Have a look at this table
1 2 3 4 5
+------------------
1 | 1 0 0 0 0
2 | 1 1 0 0 0
3 | 1 2 1 0 0
4 | 1 3 3 1 0
5 | 1 4 6 4 1
The number of summands is increasing from left to right, the total increases in rows, so e.g. there are 3 ways to sum 3 integers (greater than 0) for a total of 4 (namely 1+1+2, 1+2+1, 2+1+1).
With 4 additions and a result Y, if all numbers will be positive and nonzero and small enough (<100) you can easily at least bruteforce this... just cycle trough all numbers with 4x for cycles and if they sum up to Y increment number of permutations. Disadvantage is the complexity O(N^4) which will be very slow.
#include <iostream>
using namespace std;
int main()
{
int y = 6;
int perm = 0;
for(int a = 1; a < y; a++)
for(int b = 1; b < y; b++)
for(int c = 1; c < y; c++)
for(int d = 1; d < y; d++)
{
if((a+b+c+d)==y)
{
cout << a << " + " << b << " + " << c << " + " << d << " = " << y << endl;
perm++;
}
}
cout << "number of permutations: " << perm << endl;
}
This is not probability what you are trying to find, it's number of comibnations.

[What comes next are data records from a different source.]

Lemma project_line_safe id peer line s :
  server_inv server s →
  (∃ req, project_response_typed req (project_line serde_error id peer line s).1) ∧
  server_inv server (project_line serde_error id peer line s).2.
Proof.
  intros Hinv. unfold project_line. rewrite ST_bind_unfold.
  destruct (from_slice line ≫= project_request_of_json) as [req|].
  - pose proof (serve_typed server (ProjectReq id req peer) s Hclock Hinv) as Ht.
    pose proof (serve_inv server (ProjectReq id req peer) s Hinv) as Hi. split; [by exists req|done].
  - split; [|by apply (later_inv server 1)]. exists Ping. left. apply project_failed.
Qed.

Lemma admin_line_safe line s :
  server_inv server s →
  (∃ req, admin_response_typed req (admin_line server serde_error line s).1) ∧
  server_inv server (admin_line server serde_error line s).2.
Proof.
  intros Hinv. unfold admin_line. destruct (from_slice line ≫= admin_request_of_json) as [req|].
  - split; [exists req; exact (serve_typed server (AdminReq req) s Hclock Hinv)|].
    exact (serve_inv server (AdminReq req) s Hinv).
  - split; [|done]. exists Status. left. apply admin_failed.
Qed.

(** C13: No input derails the daemon: whatever bytes arrive on either socket, cut
    or ended by an error at any point, and whatever happens to the writes, the
    connection comes to an end (more rounds than bytes change nothing), all it
    has sent is whole well-typed responses, up to a write that failed, and the
    invariant of the server holds. *)
Theorem any_bytes_safe id peer_cred wf input s :
  server_inv server s →
  (∃ js tail r s',
     handle_project_connection serde_error id peer_cred wf input s = ((concat (map frame js) ++ tail, r), s') ∧
     Forall (λ j, ∃ req, project_response_typed req j) js ∧
     (tail = [] ∨ ∃ k j, tail = take k (frame j) ∧ ∃ req, project_response_typed req j) ∧ server_inv server s') ∧
  (∀ fuel, (length input.(st_bytes) < fuel)%nat →
     connection_loop (project_line serde_error id (default (mkPeer None None) peer_cred)) wf fuel 0 input s =
     handle_project_connection serde_error id peer_cred wf input s) ∧
  (∃ js tail r s',
     handle_admin_connection server serde_error wf input s = ((concat (map frame js) ++ tail, r), s') ∧
     Forall (λ j, ∃ req, admin_response_typed req j) js ∧
     (tail = [] ∨ ∃ k j, tail = take k (frame j) ∧ ∃ req, admin_response_typed req j) ∧ server_inv server s') ∧
  (∀ fuel, (length input.(st_bytes) < fuel)%nat →
     connection_loop (admin_line server serde_error) wf fuel 0 input s =
     handle_admin_connection server serde_error wf input s).
Proof.
  intros Hinv. split_and!.
  - apply loop_safe; [|done]. intros line s'. apply project_line_safe.
  - intros fuel Hf. apply loop_fuel; [done|lia].
  - apply loop_safe; [|done]. intros line s'. apply admin_line_safe.
  - intros fuel Hf. apply loop_fuel; [done|lia].
Qed.

End wire.

(** ** Witness *)

Definition no_serde_error : list ascii → string := λ _, "expected value at line 1 column 1".

Lemma bytes_refine_requests_witness :
  ∃ out s',
    @handle_project_connection string client_os demo_unicode demo_order demo_fnox text_json no_serde_error 0
      (Some demo_peer) (λ _, None)
      (mkStream (concat (map (λ r, terminated (project_text r)) [Get "GITHUB_TOKEN"; Ping])) None)
      demo_state = ((out, Ok tt), s') ∧
    mapM read (response_lines out) =
      Some [get_response_to_json (get_utf8 "ghp_1" 600); ping_to_json (ping_new "0.1.0" "myrepo")].
Proof.
  pose proof (@bytes_refine_requests string client_os (demo_imds "{}") demo_toml demo_unicode demo_order
    demo_fnox demo_server ltac:(intros n; discriminate) text_json text_json_laws no_serde_error 0 demo_peer
    [Get "GITHUB_TOKEN"; Ping] [] demo_state
    ltac:(apply (bool_decide_unpack _); vm_compute; exact I) (Forall_nil_2 _)
    demo_state_inv) as [Hp _].
  destruct (serve_all _ _ _) as [js s'] eqn:Hs. destruct Hp as (out & Hc & Hr & _).
  exists out, s'. split; [exact Hc|]. vm_compute in Hs. injection Hs as <- _. exact Hr.
Defined.

(** Two bytes that are no request, cut short. *)
Lemma any_bytes_safe_witness :
  ∃ js tail r s',
    @handle_project_connection string client_os demo_unicode demo_order demo_fnox text_json no_serde_error 0
      None (λ _, None) (mkStream (bytes "{]") None) demo_state = ((concat (map (@frame text_json) js) ++ tail, r), s') ∧
    server_inv demo_server s'.
Proof.
  destruct (@any_bytes_safe string client_os (demo_imds "{}") demo_toml demo_unicode demo_order demo_fnox
    demo_server ltac:(intros n; discriminate) text_json no_serde_error 0 None (λ _, None)
    (mkStream (bytes "{]") None) demo_state demo_state_inv) as [(js & tail & r & s' & He & _ & _ & Hi) _].
  exists js, tail, r, s'. split; [exact He|exact Hi].
Defined.
(** Only [register] starts a loop, only waiting for one ends it. *)
Lemma admin_step_loops pc s r s' :
  admin_step server pc s = (r, s') → ¬ waits_in_place pc →
  s'.(ss_loops) = match pc with PcSpawn _ id => {[id]} ∪ s.(ss_loops) | _ => s.(ss_loops) end.
Proof.
  destruct pc as [[name path|name|name| |]|name path m mp|[|id ids] sts|id n ids sts|name id|name id|name id|name id l|id
    |name id|id m|id m|session|session|session new]; cbn [admin_step]; intros Heq Hw.
  - rewrite ST_bind_unfold, load_for_eq in Heq. by injection Heq as _ <-.
  - unfold in_registry, zoom, unregister, mbind, ST_bind in Heq.
    destruct (rs_map (ss_reg s) !! name); by injection Heq as _ <-.
  - unfold in_registry, zoom, get_project, mbind, ST_bind in Heq.
    destruct (option_bind _ _ _ (rs_map (ss_reg s) !! name)) as [[]|]; by injection Heq as _ <-.
  - by injection Heq as _ <-.
  - by injection Heq as _ <-.
  - unfold in_registry, zoom in Heq. rewrite ST_bind_unfold, register_locked_eq in Heq.
    destruct (rs_map (ss_reg s) !! name); [by injection Heq as _ <-|]. cbv zeta in Heq.
    destruct (bind_socket _ _ _ _ _) as [[u|e] ns]; by injection Heq as _ <-.
  - by injection Heq as _ <-.
  - by injection Heq as _ <-.
  - by injection Heq as _ <-.
  - by injection Heq as _ <-.
  - by injection Heq as _ <-.
  - by injection Heq as _ <-.
  - destruct l; [done|]. by injection Heq as _ <-.
  - rewrite ST_bind_unfold, ST_bind_unfold, remove_socket_eq in Heq. cbn [gets fst snd] in Heq.
    destruct (remove_file _ _ _). by injection Heq as _ <-.
  - rewrite ST_bind_unfold, ST_bind_unfold, load_for_eq in Heq. by injection Heq as _ <-.
  - cbn -[resolve_cache_bounds] in Heq. destruct (resolve_cache_bounds _ _) as [max ttl].
    rewrite ST_bind_unfold, on_cache_eq in Heq. by injection Heq as _ <-.
  - by injection Heq as _ <-.
  - unfold in_counter, in_registry, zoom, mbind, ST_bind in Heq.
    destruct (fetch_token _ _) as [[tok|e] n]; by injection Heq as _ <-.
  - by injection Heq as _ <-.
  - by injection Heq as _ <-.
Qed.

(** A step of a [get] touches one cache, the clock and the audit channel. *)
Lemma get_step_frame call pc s r s' :
  get_step call pc s = (r, s') → cache_only call.(gc_id) s s'.
Proof.
  destruct call as [id name peer start]. rewrite get_step_eq. cbv zeta. intros Heq. simpl.
  assert (Hlater : ∀ k, cache_only id s (later k s)) by (intros; apply cache_only_later).
  assert (Hrefl : cache_only id s s).
  { pose proof (Hlater O) as H0'. by destruct s as [[]]. }
  assert (Hemit : ∀ e, cache_only id s (recorded e (later 2 s)))
    by (intros; by apply cache_only_recorded).
  destruct pc as [| | |h| | |f|[[v|]|msg]|v|v ttl]; simpl in *; try (by injection Heq as _ <-).
  - pose proof (cache_get_bounds (os_now (tick_of s)) name (deref id s).(p_cache)) as Hb.
    destruct (Cache.get _ _ _) as [hit k]. injection Heq as _ <-.
    destruct Hb. eapply cache_only_trans; [apply (Hlater 1%nat)|]. by apply cache_only_put.
  - injection Heq as _ <-. unfold inserted.
    eapply cache_only_trans; [apply (Hlater 1%nat)|]. by apply cache_only_put.
Qed.

Definition tracked c : Prop :=
  c.(lf_state).(ss_loops) = dom c.(lf_loops) ∧
  ∀ x pc, c.(lf_reqs) !! x = Some (Handling pc) → ¬ waits_in_place pc.

Lemma tracked_frame c c' :
  c'.(lf_state).(ss_loops) = c.(lf_state).(ss_loops) → c'.(lf_loops) = c.(lf_loops) →
  c'.(lf_reqs) = c.(lf_reqs) → tracked c → tracked c'.
Proof. unfold tracked. by intros -> -> ->. Qed.

Lemma end_task_tracked id c : tracked c → tracked (end_task id c).
Proof. intros [Hd Hr]. split; [|done]. simpl. by rewrite Hd, dom_delete_L. Qed.

Lemma next_request_waits t x r reqs :
  (∀ y pc, reqs !! y = Some (Handling pc) → ¬ waits_in_place pc) →
  ∀ y pc, next_request t x r reqs !! y = Some (Handling pc) → ¬ waits_in_place pc.
Proof.
  intros Hr y pc. unfold next_request. destruct r as [pc'|j].
  - destruct pc' as [| | | | | | |? ? [l|]| | | | | | |];
      intros [[_ [= <-]]|[_ Hy]]%lookup_insert_Some; (by intros []) || by eapply Hr.
  - intros [_ Hy]%lookup_delete_Some. by eapply Hr.
Qed.

Lemma set_req_tracked x pc c : ¬ waits_in_place pc → tracked c →
  tracked (set_reqs (<[x := Handling pc]> c.(lf_reqs)) c).
Proof.
  intros Hpc [Hd Hr]. split; [done|]. simpl. intros y pc' [[_ [= <-]]|[_ Hy]]%lookup_insert_Some; [done|by eapply Hr].
Qed.

Lemma request_step_tracked x c c' : request_step x c = Some c' → tracked c → tracked c'.
Proof.
  intros Hl [Hd Hr]. unfold request_step in Hl. destruct (lf_reqs c !! x) as [[pc|name id l d]|] eqn:Hx; [| |done].
  - destruct (admin_step server pc (lf_state c)) as [r s'] eqn:Hstep. injection Hl as <-.
    pose proof (admin_step_loops _ _ _ _ Hstep (Hr x pc Hx)) as Hloops.
    split.
    + simpl. rewrite Hloops, Hd. destruct pc; try done. simpl. by rewrite dom_insert_L.
    + destruct (touch_loops_eq pc c) as (st & ls & ->). by apply next_request_waits.
  - destruct (lf_loops c !! l) as [lt|]; [destruct (d <=? lf_now c); [|done]|]; injection Hl as <-.
    + apply (set_req_tracked x (PcUnlink id) (end_task l c)); [by intros []|]. by apply end_task_tracked.
    + by apply set_req_tracked; [intros []|].
Qed.

Lemma do_label_tracked l c c' : do_label l c = Some c' → tracked c → tracked c'.
Proof.
  intros Hl Ht. destruct l; cbn [do_label] in Hl.
  - by life_cases Hl.
  - by life_cases Hl.
  - destruct (lf_run c); [|done..]. destruct (accept_loop_step _ _ _ _ _) as [pc js]. injection Hl as <-.
    by destruct (use_eq k (set_accept pc js c)) as [m ->].
  - by life_cases Hl.
  - case_bool_decide; [|done]. injection Hl as <-. by apply set_req_tracked; [intros []|].
  - case_bool_decide; [|done]. by eapply request_step_tracked.
  - unfold loop_step in Hl. destruct (lf_loops c !! id) as [lt|] eqn:Hid; [|done]. destruct Ht as [Hd Hr].
    assert (Hput : ∀ l', tracked (use k (set_project_loops (<[id := l']> (lf_loops c)) c))).
    { intros l'. destruct (use_eq k (set_project_loops (<[id := l']> (lf_loops c)) c)) as [m ->].
      split; [|done]. simpl. rewrite dom_insert_lookup_L by eauto. done. }
    injection Hl as <-. destruct (run_project_socket_step _ _ _ _ _); [done..|]. by apply end_task_tracked.
  - destruct (lf_loops c !! id) as [lt|] eqn:Hid; [|done]. injection Hl as <-. destruct Ht as [Hd Hr].
    split; [|done]. simpl. rewrite dom_insert_lookup_L by eauto. done.
  - destruct (serves _ _ _ && _); [|done]. simpl in Hl. injection Hl as <-. done.
  - unfold life_get_step in Hl. destruct (lf_gets c !! conn) as [g|]; [|done].
    destruct (serves _ _ _); [|done]. destruct (get_step _ _ _) as [r s'] eqn:Hg. injection Hl as <-.
    apply get_step_frame in Hg as [_ _ Hloops _]. by eapply tracked_frame.
  - by life_cases Hl.
  - unfold run_step in Hl. destruct (lf_run c) as [|d|d|d [|h hs]|d [|q qs]|d| | |]; try (by life_cases Hl).
    + simpl in Hl. injection Hl as <-. done.
    + destruct (lf_loops c !! h); [destruct (d <=? lf_now c); [|done]|]; injection Hl as <-; [|done].
      by apply (tracked_frame (end_task h c)), end_task_tracked.
    + rewrite remove_socket_eq in Hl. destruct (remove_file _ _ _). injection Hl as <-. done.
    + rewrite remove_socket_eq in Hl. destruct (remove_file _ _ _). injection Hl as <-. done.
Qed.

Lemma reachable_tracked s t ls c :
  s.(ss_loops) = ∅ → run_labels ls (life_init s t) = Some c → tracked c.
Proof.
  intros Hs Hr. eapply run_labels_invariant; [apply do_label_tracked|exact Hr|].
  split; [simpl; by rewrite Hs, dom_empty_L|done].
Qed.

(** ** [run] after the deadline *)

(** [run] takes steps of its own, as long as it can. *)
Fixpoint run_alone (choices : list bool) c : Life :=
  match choices with
  | [] => c
  | join_first :: choices =>
      match run_step join_first c with
      | Some c' => run_alone choices c'
      | None => c
      end
  end.

(** [run] gets from [c] to [c'] in at most [n] steps, whatever [select!] picks. *)
Definition gets_to (n : nat) c c' : Prop :=
  ∀ choices, (n ≤ length choices)%nat →
    ∃ rest, run_alone choices c = run_alone rest c' ∧ (length choices ≤ n + length rest)%nat.

Lemma gets_to_refl c : gets_to 0 c c.
Proof. intros choices _. by exists choices. Qed.

Lemma gets_to_trans n m c1 c2 c3 : gets_to n c1 c2 → gets_to m c2 c3 → gets_to (n + m) c1 c3.
Proof.
  intros H12 H23 choices Hlen. destruct (H12 choices) as (rest & -> & Hr); [lia|].
  destruct (H23 rest) as (rest' & -> & Hr'); [lia|]. exists rest'. split; [done|lia].
Qed.

Lemma gets_to_step n c c1 c2 :
  (∀ jf, run_step jf c = Some c1) → gets_to n c1 c2 → gets_to (S n) c c2.
Proof.
  intros Hstep H12 [|jf choices] Hlen; simpl in *; [lia|]. rewrite Hstep.
  destruct (H12 choices) as (rest & -> & Hr); [lia|]. exists rest. split; [done|lia].
Qed.

Lemma gets_to_returned n c c' choices :
  gets_to n c c' → c'.(lf_run) = RReturned → (n ≤ length choices)%nat → run_alone choices c = c'.
Proof.
  intros Hg Hr Hlen. destruct (Hg choices Hlen) as (rest & -> & _). destruct rest as [|jf rest]; [done|].
  simpl. unfold run_step. by rewrite Hr.
Qed.

(** Past the deadline every handle is dealt with in one step: a loop that still
    runs is aborted. *)
Lemma await_phase handles deadline c :
  c.(lf_run) = RAwait deadline handles → deadline ≤ c.(lf_now) → tracked c →
  ∃ loops, gets_to (length handles) c
    (set_run (RAwait deadline []) (set_state (set_loops (c.(lf_state).(ss_loops) ∖ list_to_set handles) c.(lf_state))
       (set_project_loops loops c))).
Proof.
  revert c. induction handles as [|h handles IH]; intros c Hr Hd Ht.
  - exists c.(lf_loops). eassert (set_run _ _ = c) as ->; [|apply gets_to_refl].
    assert (ss_loops (lf_state c) ∖ list_to_set [] = ss_loops (lf_state c)) as -> by set_solver.
    destruct c as [[] ? ? ? ? ? ? ? ? ? ? ?]. simpl in *. by subst.
  - destruct (lf_loops c !! h) as [l|] eqn:Hh.
    + destruct (IH (set_run (RAwait deadline handles) (end_task h c))) as (loops & Hg); [done..| |].
      { by apply (tracked_frame (end_task h c)), end_task_tracked. }
      exists loops. eapply gets_to_step.
      { intros jf. unfold run_step. rewrite Hr, Hh. apply Z.leb_le in Hd. by rewrite Hd. }
      assert (ss_loops (lf_state c) ∖ list_to_set (h :: handles) =
              ss_loops (lf_state c) ∖ {[h]} ∖ list_to_set handles) as -> by set_solver. exact Hg.
    + destruct (IH (set_run (RAwait deadline handles) c)) as (loops & Hg); [done..|].
      exists loops. eapply gets_to_step; [intros jf; unfold run_step; by rewrite Hr, Hh|].
      assert (ss_loops (lf_state c) ∖ list_to_set (h :: handles) =
              ss_loops (lf_state c) ∖ list_to_set handles) as ->; [|exact Hg].
      destruct Ht as [Hdom _]. apply not_elem_of_dom in Hh. rewrite <-Hdom in Hh. set_solver.
Qed.

Lemma unlink_phase paths deadline c :
  c.(lf_run) = RUnlink deadline paths →
  gets_to (length paths) c
    (set_run (RUnlink deadline []) (set_state (remove_sockets paths c.(lf_state)).2 c)).
Proof.
  revert c. induction paths as [|q paths IH]; intros c Hr.
  - eassert (set_run _ _ = c) as ->; [|apply gets_to_refl]. destruct c. simpl in *. by subst.
  - eapply gets_to_step; [intros jf; unfold run_step; by rewrite Hr|].
    cbn [remove_sockets]. rewrite ST_bind_unfold.
    exact (IH (set_run (RUnlink deadline paths) (set_state (remove_socket q (lf_state c)).2 c)) eq_refl).
Qed.

(** Past the deadline the connections that are left are aborted. *)
Lemma conns_phase deadline n c :
  c.(lf_run) = RConns deadline → deadline ≤ c.(lf_now) → (js_len c.(lf_conns) ≤ n)%nat →
  gets_to (S n) c (set_run RLast (set_accept c.(lf_accept) js_new c)).
Proof.
  revert c. induction n as [|n IH]; intros c Hr Hd Hn [|jf choices] Hlen; simpl in *; try lia.
  all: unfold run_step; rewrite Hr;
    pose proof (drain_join_set_step_spec jf (lf_now c) deadline (lf_conns c)) as Hs;
    destruct (drain_join_set_step _ _ _ _) as [[] js]; destruct Hs as (Hover & _ & Hle & Hlt).
  - exists choices. rewrite Hover by done. split; [done|lia].
  - specialize (Hlt eq_refl Hd). lia.
  - exists choices. rewrite Hover by done. split; [done|lia].
  - specialize (Hlt eq_refl Hd).
    destruct (IH (set_run (RConns deadline) (set_accept (lf_accept c) js c))) with (choices := choices)
      as (rest & Hrun & Hrest); [done|done|simpl; lia|lia|].
    exists rest. split; [exact Hrun|lia].
Qed.

Lemma length_omap_le {A B} (f : A → option B) (l : list A) : (length (omap f l) ≤ length l)%nat.
Proof. induction l as [|a l IH]; csimpl; [done|]. destruct (f a); csimpl; lia. Qed.

Lemma snapshot_length it r : (length (snapshot it r) ≤ size r.(rs_map))%nat.
Proof.
  unfold snapshot. rewrite <-length_map_to_list, <-(Permutation_length (hi_perm it (rs_map r))).
  apply length_omap_le.
Qed.
(* ===== verification/Drivers.v ===== *)
(** * Clients of the daemon ([examples/], [benches/latency.rs])

    What the kill test, the soak test and the benchmark share as clients of the modelled
    daemon: the texts they write, the connections they open (each one request,
    one line back), how they start the daemon and register their projects, and
    what they then find.  [connect] is [UnixStream::connect] on the socket files
    of the daemon; killing the daemon leaves its socket files behind with
    nothing listening ([kill_nodes]).  Waiting in real time is not modelled: a
    poll for a socket is made when the daemon has set up.  The kill test goes on
    in [Recovery], the soak test and the benchmark in [Load]. *)

From S2P Require Import Prelude Str Path Json JsonText Os Manifest Cache Config AuditLog Backend Proto Registry Bootstrap Server Fetch Admin Client Conn EndToEnd Daemon Main Harness.
Open Scope Z_scope.

(** ** Texts *)

(** [format!("{{\"op\":\"register\",..}}")]: no escaping. *)
Definition register_request (name project_path : string) : string :=
  dq "{'op':'register','name':'" +:+ name +:+ dq "','project_path':'" +:+ display project_path +:+ dq "'}".
Definition get_request (name : string) : string :=
  dq "{'op':'get','name':'" +:+ name +:+ dq "'}".

Definition OK_TRUE : string := dq "'ok':true".

(** The manifest a driver writes for a project. *)
Definition broker_toml (name : string) (secrets : list string) : string :=
  "schema_version = 1" +:+ newline +:+ "[project]" +:+ newline +:+
  "name = " +:+ Harness.quoted name +:+ newline +:+ "[allowlist]" +:+ newline +:+
  "secrets = [" +:+ of_bytes (sep_by (bytes ",") (map (bytes ∘ Harness.quoted) secrets)) +:+ "]" +:+ newline.

(** What that text says. *)
Definition broker_raw (name : string) (secrets : list string) : RawManifest :=
  mkRawManifest 1 (mkRawProject name None) (mkRawAllowlist secrets) None.

(** ** Connections *)

Definition connection_refused : IoError := mkIoError OtherKind "Connection refused (os error 111)".
Definition not_utf8 : IoError := mkIoError InvalidData "stream did not contain valid UTF-8".

(** [BufRead::read_line] on what the peer sent. *)
Definition read_line (out : list ascii) : result IoError string :=
  match from_utf8 (read_until (length out) out).1 with
  | Some line => Ok line
  | None => Err not_utf8
  end.

(** What is left of the socket files when the process is gone. *)
Definition kill_node (nd : node) : node := match nd with Socket _ _ => Stale | _ => nd end.
Definition kill_nodes (ns : Nodes) : Nodes := kill_node <$> ns.

Inductive DriverPanic : Type :=
  | NeverConnectable (path : string)
  | RoundTripFailed (e : IoError)
  | RegisterFailed (resp : string)
  | UnwrapConfig (e : ConfigError)
  | UnwrapBackend (e : BackendError)
  | UnwrapIo (e : IoError)
  | WrongValue (resp : string)
  | WrongSource
  | CapacityOverflow
  | InstantOverflow
  | InfiniteInterval.

Section drivers.
Context {Fnox : Type} `{Os, Outside, TomlManifest, TomlConfig, UnicodeTables, HashOrder, FnoxCore Fnox} {J : SerdeJson}.
Context (serde_error : list ascii → string) (peer : Peer).
Local Abbreviation State := (ServerState Fnox).
Local Abbreviation M := (ST State).

Definition connect (path : string) : M (result IoError listener) := gets (λ s,
  match nodes_of s !! path with
  | None => Err not_found
  | Some (Socket _ AdminListener) => Ok AdminListener
  | Some (Socket _ (ProjectListener id)) =>
      if decide (id ∈ s.(ss_loops)) then Ok (ProjectListener id) else Err connection_refused
  | Some _ => Err connection_refused
  end).

(** A fresh connection: write, read one line, close. *)
Definition exchange (server : Server) (socket payload : string) : M (result IoError string) :=
  l ←? connect socket;
  let input := mkStream (bytes payload) None in
  '(out, _) ← match l with
              | AdminListener => handle_admin_connection server serde_error (λ _, None) input
              | ProjectListener id =>
                  handle_project_connection serde_error id (Some peer) (λ _, None) input
              end;
  mret (read_line out).

(** killtest.rs *)
Definition round_trip (server : Server) (socket req : string) : M (result IoError string) :=
  exchange server socket (req +:+ newline).

(** latency.rs *)
Definition one_fetch (server : Server) (socket name : string) : M (result IoError string) :=
  exchange server socket (get_request name +:+ newline).

(** ** The daemon in its process *)

(** The flags [spawn_daemon] passes. *)
Definition spawn_cli (sandbox : string) : Cli :=
  mkCli None None (Some (join sandbox "token")) (Some (join sandbox "run"))
    (Some (join sandbox "audit.log")) None None None (Some (join sandbox "fnox.toml")).

(** [main] up to its accept loop, over the socket files [ns]. *)
Definition boot (cli : Cli) (ns : Nodes) (n : nat) : result MainError (Server * State) :=
  '(server, s0) ← (start cli n).1;
  match setup server (with_nodes ns s0) with
  | (Err e, _) => Err (MainServer e)
  | (Ok _, s1) => Ok (server, s1)
  end.

Definition wait_for_socket (path : string) : M (result DriverPanic unit) :=
  r ← connect path;
  mret (if is_ok r then Ok tt else Err (NeverConnectable path)).

Definition register_project (server : Server) (admin name project_path : string)
    : M (result DriverPanic unit) :=
  r ← round_trip server admin (register_request name project_path);
  mret match r with
       | Err e => Err (RoundTripFailed e)
       | Ok resp =>
           if contains (bytes OK_TRUE) (bytes resp) then Ok tt else Err (RegisterFailed resp)
       end.

End drivers.

(** ** The texts are the requests *)

(** A string JSON writes as it is: printable ASCII but for the quote and the
    backslash. *)
Definition plain_byte (b : ascii) : bool :=
  in_range 32 126 (byte_val b) && negb (byte_val b =? 34) && negb (byte_val b =? 92).
Definition plain (s : string) : bool := forallb plain_byte (bytes s).
Definition op_ok (num_projects : nat) (x : nat * worker_op) : Prop :=
  (x.1 < num_projects)%nat ∧ ∃ tick, x.2 = pick tick.

Definition record_all (ch : Channel) (es : list AuditEvent) : Channel := foldl (λ ch e, record e ch) ch es.

Lemma log_name pre n : str_over log_byte pre = true → str_over log_byte (pre +:+ dec n) = true.
Proof.
  unfold str_over. intros Hp. rewrite bytes_app, forallb_app, Hp, dec_over; [done|].
  apply (bool_decide_unpack _). vm_compute. exact I.
Qed.

(** One operation of a worker: an answer, and one event for a [get]. *)
Lemma soak_op server op pname s :
  serving server ten_secrets fnox s → listed pname s → str_over log_byte pname = true → (∃ tick, op = pick tick) →
  ∃ line s' id es,
    exchange serde_error peer server (socket_path_for (sv_registry server) pname) (payload op) s = (Ok line, s') ∧
    serving server ten_secrets fnox s' ∧ cache_only id s s' ∧
    s'.(ss_audit) = record_all s.(ss_audit) es ∧ length es = (if is_get op then 1 else 0)%nat ∧
    Forall (logged_event peer) es.
Proof.
  intros Hs Hl Hpl [tick Hop]. destruct op as [k| |].
  - pose proof (pick_in tick k (eq_sym Hop)) as Hin. pose proof ten_plain as Hp. rewrite Forall_forall in Hp.
    destruct (Hp _ Hin) as (Hpn & Hpv & Hlen). rewrite payload_get_text.
    destruct (get_exchange serde_error peer server ten_secrets fnox (lw_get W) ten_nodup pname _ _ s Hs Hl Hin Hpn Hpv Hlen)
      as (ttl & s' & id & e & Hex & _ & Hs' & Hco & He & Hfo & _).
    eexists _, s', id, [Fetch e]. split; [exact Hex|]. split_and!; [done..|]. constructor; [|done].
    eexists e, pname, _. split_and!; [done..|by apply log_name].
  - destruct (other_exchange server pname Ping s (or_introl eq_refl) Hs Hl) as (line & s' & id & Hex & Hs' & Hco & He).
    exists line, s', id, []. split; [exact Hex|]. split_and!; [done..|constructor].
  - destruct (other_exchange server pname Info s (or_intror eq_refl) Hs Hl) as (line & s' & id & Hex & Hs' & Hco & He).
    exists line, s', id, []. split; [exact Hex|]. split_and!; [done..|constructor].
Qed.

(** Where the events recorded so far are: handled by the writer, queued, or lost
    to a full channel. *)
Record tallied (es handled : list AuditEvent) (ch : Channel) : Prop := {
  ty_open : ch.(ch_rx_open) = true;
  ty_events : ∃ lost, interleaved (handled ++ ch.(ch_queue)) lost es ∧
    ch.(ch_dropped) = wrap_u64 (Z.of_nat (length lost));
}.

Lemma tallied_record es handled ch e : tallied es handled ch → tallied (es ++ [e]) handled (record e ch).
Proof.
  intros [Ho (lost & Hi & Hd)]. unfold record. rewrite Ho. destruct (_ <? _); (split; [done|]); simpl.
  - exists lost. split; [|done]. rewrite app_assoc. by apply interleaved_l.
  - exists (lost ++ [e]). split; [by apply interleaved_r|]. rewrite Hd, wrap_u64_add, length_app. f_equal. simpl. lia.
Qed.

Looking at your examples, I assume that the number of numbers you are adding is fixed (i.e. 4), so every number is greater or equal to 1. We can do simple math here then - let's substract this number from both sides of the equation:
Original: 1) 1 + 1 + 1 + 2 = 5
Result of substracting: 1) 0 + 0 + 0 + 1 = 1
When the substraction is done, your problem is the combination with repetition problem.
The formulas you can find in the link I provided are quite simple. The problem can be solved using following code:
#include <iostream>
unsigned factorial(int n)
{
if (n == 1) return 1;
return n * factorial(n-1);
}
unsigned combinationsWithRepetition(int n, int k)
{
return factorial(n + k - 1) / (factorial(k) * factorial(n - 1));
}
unsigned yourProblem(unsigned numberOfNumbers, unsigned result)
{
return combinationsWithRepetition(numberOfNumbers, result - numberOfNumbers);
}
int main()
{
std::cout << yourProblem(4, 5) << std::endl;
std::cout << yourProblem(4, 6) << std::endl;
return 0;
}
Also, you can check this code out in online compiler.
Note that this code covers only the problem solving and could be improved if you choose to use it (i.e. it is not protected against invalid values).